* _Work instructions_: Among the lines below, a stretch begins at the one with "(keeps_response w (call_service sub w).2 ∧" and ends at the one with "by rewrite Hr3].". Repeat that stretch exactly, ends included.

*** Opening Records for this task ***

Lemma response_write_request_slots slots :
  preserves keeps_response (write_request_slots slots).
Proof. induction slots as [|key slots IH]; simpl; response_tac. Qed.

Lemma response_call_request_cb : preserves keeps_response call_request_cb.
Proof. unfold call_request_cb. response_tac. Qed.

Lemma response_check_request : preserves keeps_response check_request.
Proof. unfold check_request. response_tac. Qed.
#[local] Hint Resolve response_write_request_slots response_call_request_cb
  response_check_request : response.

Lemma response_prepare e : preserves keeps_response (prepare e).
Proof. unfold prepare, build_request. response_tac. Qed.

Lemma response_call_response_cb : preserves keeps_response call_response_cb.
Proof. unfold call_response_cb, except_all. response_tac. Qed.

Lemma response_write_response_key :
  preserves keeps_response write_response_key.
Proof. unfold write_response_key. response_tac. Qed.
#[local] Hint Resolve response_call_response_cb response_write_response_key
  : response.

Lemma response_write_response_slots slots :
  preserves keeps_response (write_response_slots slots).
Proof. induction slots as [|key slots IH]; simpl; response_tac. Qed.
#[local] Hint Resolve response_write_response_slots : response.

Lemma response_handle_response : preserves keeps_response handle_response.
Proof. unfold handle_response, resolve. response_tac. Qed.

(** The call either leaves the stored response alone, or the done
    callback has run: it has notified the condition of the state and the
    response is the result of the future. *)
Lemma call_service_response sub w :
  (keeps_response w (call_service sub w).2 ∧
   ∀ c, CondNotify c ∉ w_log (call_service sub w).2 ∨
        CondNotify c ∈ w_log w) ∨
  (CondNotify (_done_cond (w_self w)) ∈ w_log (call_service sub w).2 ∧
   is_Some (_response (w_self (call_service sub w).2))).
Proof.
  unfold call_service, submit_call, register, wait, except_TypeError,
    deliver, _done_cb, store_result, notify. munfold.
  destruct sub as [ex|ex|fields|fields|]; try destruct (decide (ex = TypeError));
    simpl.
  all: try (right; split; [|by eauto];
            rewrite ?elem_of_app, ?elem_of_cons; tauto).
  all: left; split; [reflexivity|]; intros c;
    destruct (decide (CondNotify c ∈ w_log w)) as [Hin|Hnin]; [by right|];
    left; rewrite !elem_of_app, !elem_of_cons, !elem_of_nil;
    intros H; destruct_or!; try done.
Qed.

Lemma invoke_response e w :
  ((∀ c, CondNotify c ∉ w_log (invoke e w).2) →
   _response (w_self (invoke e w).2) = _response (w_self w)) ∧
  (∀ c, CondNotify c ∈ w_log (invoke e w).2 →
        is_Some (_response (w_self (invoke e w).2))).
Proof.
  rewrite invoke_world, execute_prepare.
  assert (_response (w_self (prepare e (fresh_log w)).2) =
          _response (w_self w)) as Hr1
    by apply (response_prepare e (fresh_log w)).
  destruct (quiet_prepare e (fresh_log w)) as (evs1 & Hlog1 & Hq1).
  destruct (prepare e (fresh_log w)) as [[[]|r1] w1]; simpl in *.
  2:{ split; [intros _; exact Hr1|]. intros c Hc. rewrite Hlog1 in Hc.
      by destruct (dispatch_events_nil_not_elem _ (CondNotify c) Hq1 eq_refl). }
  assert (∀ c, CondNotify c ∉ w_log w1) as Hnone.
  { intros c Hc. rewrite Hlog1 in Hc.
    by destruct (dispatch_events_nil_not_elem _ (CondNotify c) Hq1 eq_refl). }
  unfold bind.
  pose proof (call_service_response (submission e) w1) as Hcall.
  destruct (call_service (submission e) w1) as [[[]|r2] w2]; simpl in *.
  - pose proof (response_handle_response w2) as Hr3.
    destruct (quiet_handle_response w2) as (evs3 & Hlog3 & Hq3).
    unfold keeps_response in *.
    destruct Hcall as [[Hkeep Hno]|[Hin Hsome]].
    + split; [intros _; congruence|]. intros c Hc. exfalso.
      rewrite Hlog3 in Hc. apply elem_of_app in Hc as [Hc|Hc].
      * destruct (Hno c) as [H|H]; [by apply H | by apply (Hnone c)].
      * by destruct (dispatch_events_nil_not_elem _ (CondNotify c) Hq3 eq_refl).
    + split; [|intros c _; by rewrite Hr3].
      intros Hnever. exfalso. apply (Hnever (_done_cond (w_self w1))).
      rewrite Hlog3. apply elem_of_app. by left.
  - unfold keeps_response in *. destruct Hcall as [[Hkeep Hno]|[Hin Hsome]].
    + split; [intros _; congruence|]. intros c Hc. exfalso.
      destruct (Hno c) as [H|H]; [by apply H | by apply (Hnone c)].
    + split; [|intros c _; exact Hsome].
      intros Hnever. exfalso. by apply (Hnever (_done_cond (w_self w1))).
Qed.

(** C7, as the code has it.  The condition variable is built once, by the
    constructor; [execute] builds none and never replaces the one the
    state holds: every wait of every invocation is on that same object.
    The stored response stays likewise: an invocation in which no done
    callback notifies leaves it as it found it, and one in which the done
    callback notifies ends with a response stored. *)
Theorem condition_is_state_scoped (a : arguments) (h : heap) (n : nat)
    (e : env) (w : world) :
  ((__init__ a h n).2 = S n ∧ _done_cond (__init__ a h n).1.1 = n) ∧
  _done_cond (w_self (invoke e w).2) = _done_cond (w_self w) ∧
  w_conds (invoke e w).2 = w_conds w ∧
  (∀ c, CondWait c ∈ w_log (invoke e w).2 → c = _done_cond (w_self w)) ∧
  ((∀ c, CondNotify c ∉ w_log (invoke e w).2) →
   _response (w_self (invoke e w).2) = _response (w_self w)) ∧
  (∀ c, CondNotify c ∈ w_log (invoke e w).2 →
        is_Some (_response (w_self (invoke e w).2))).
Proof.
  split; [apply init_builds_one_condition|].
  destruct (invoke_response e w) as [Hstays Hset].
  rewrite invoke_world in *.
  pose proof (frame_execute e (fresh_log w)) as [Hcfg Hconds].
  destruct (execute_log e (fresh_log w)) as (evs & Hlog & Hwait & _).
  simpl in *. split; [by destruct Hcfg as (_&_&_&_&_&_&_&_&->)|].
  split; [exact Hconds|]. split; [|by split].
  intros c. rewrite Hlog. apply Hwait.
Qed.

*** Closing Records for this task ***

* _Exercise response_:
  (keeps_response w (call_service sub w).2 ∧
   ∀ c, CondNotify c ∉ w_log (call_service sub w).2 ∨
        CondNotify c ∈ w_log w) ∨
  (CondNotify (_done_cond (w_self w)) ∈ w_log (call_service sub w).2 ∧
   is_Some (_response (w_self (call_service sub w).2))).
Proof.
  unfold call_service, submit_call, register, wait, except_TypeError,
    deliver, _done_cb, store_result, notify. munfold.
  destruct sub as [ex|ex|fields|fields|]; try destruct (decide (ex = TypeError));
    simpl.
  all: try (right; split; [|by eauto];
            rewrite ?elem_of_app, ?elem_of_cons; tauto).
  all: left; split; [reflexivity|]; intros c;
    destruct (decide (CondNotify c ∈ w_log w)) as [Hin|Hnin]; [by right|];
    left; rewrite !elem_of_app, !elem_of_cons, !elem_of_nil;
    intros H; destruct_or!; try done.
Qed.

Lemma invoke_response e w :
  ((∀ c, CondNotify c ∉ w_log (invoke e w).2) →
   _response (w_self (invoke e w).2) = _response (w_self w)) ∧
  (∀ c, CondNotify c ∈ w_log (invoke e w).2 →
        is_Some (_response (w_self (invoke e w).2))).
Proof.
  rewrite invoke_world, execute_prepare.
  assert (_response (w_self (prepare e (fresh_log w)).2) =
          _response (w_self w)) as Hr1
    by apply (response_prepare e (fresh_log w)).
  destruct (quiet_prepare e (fresh_log w)) as (evs1 & Hlog1 & Hq1).
  destruct (prepare e (fresh_log w)) as [[[]|r1] w1]; simpl in *.
  2:{ split; [intros _; exact Hr1|]. intros c Hc. rewrite Hlog1 in Hc.
      by destruct (dispatch_events_nil_not_elem _ (CondNotify c) Hq1 eq_refl). }
  assert (∀ c, CondNotify c ∉ w_log w1) as Hnone.
  { intros c Hc. rewrite Hlog1 in Hc.
    by destruct (dispatch_events_nil_not_elem _ (CondNotify c) Hq1 eq_refl). }
  unfold bind.
  pose proof (call_service_response (submission e) w1) as Hcall.
  destruct (call_service (submission e) w1) as [[[]|r2] w2]; simpl in *.
  - pose proof (response_handle_response w2) as Hr3.
    destruct (quiet_handle_response w2) as (evs3 & Hlog3 & Hq3).
    unfold keeps_response in *.
    destruct Hcall as [[Hkeep Hno]|[Hin Hsome]].
    + split; [intros _; congruence|]. intros c Hc. exfalso.
      rewrite Hlog3 in Hc. apply elem_of_app in Hc as [Hc|Hc].
      * destruct (Hno c) as [H|H]; [by apply H | by apply (Hnone c)].
      * by destruct (dispatch_events_nil_not_elem _ (CondNotify c) Hq3 eq_refl).
    + split; [|intros c _; by rewrite Hr3].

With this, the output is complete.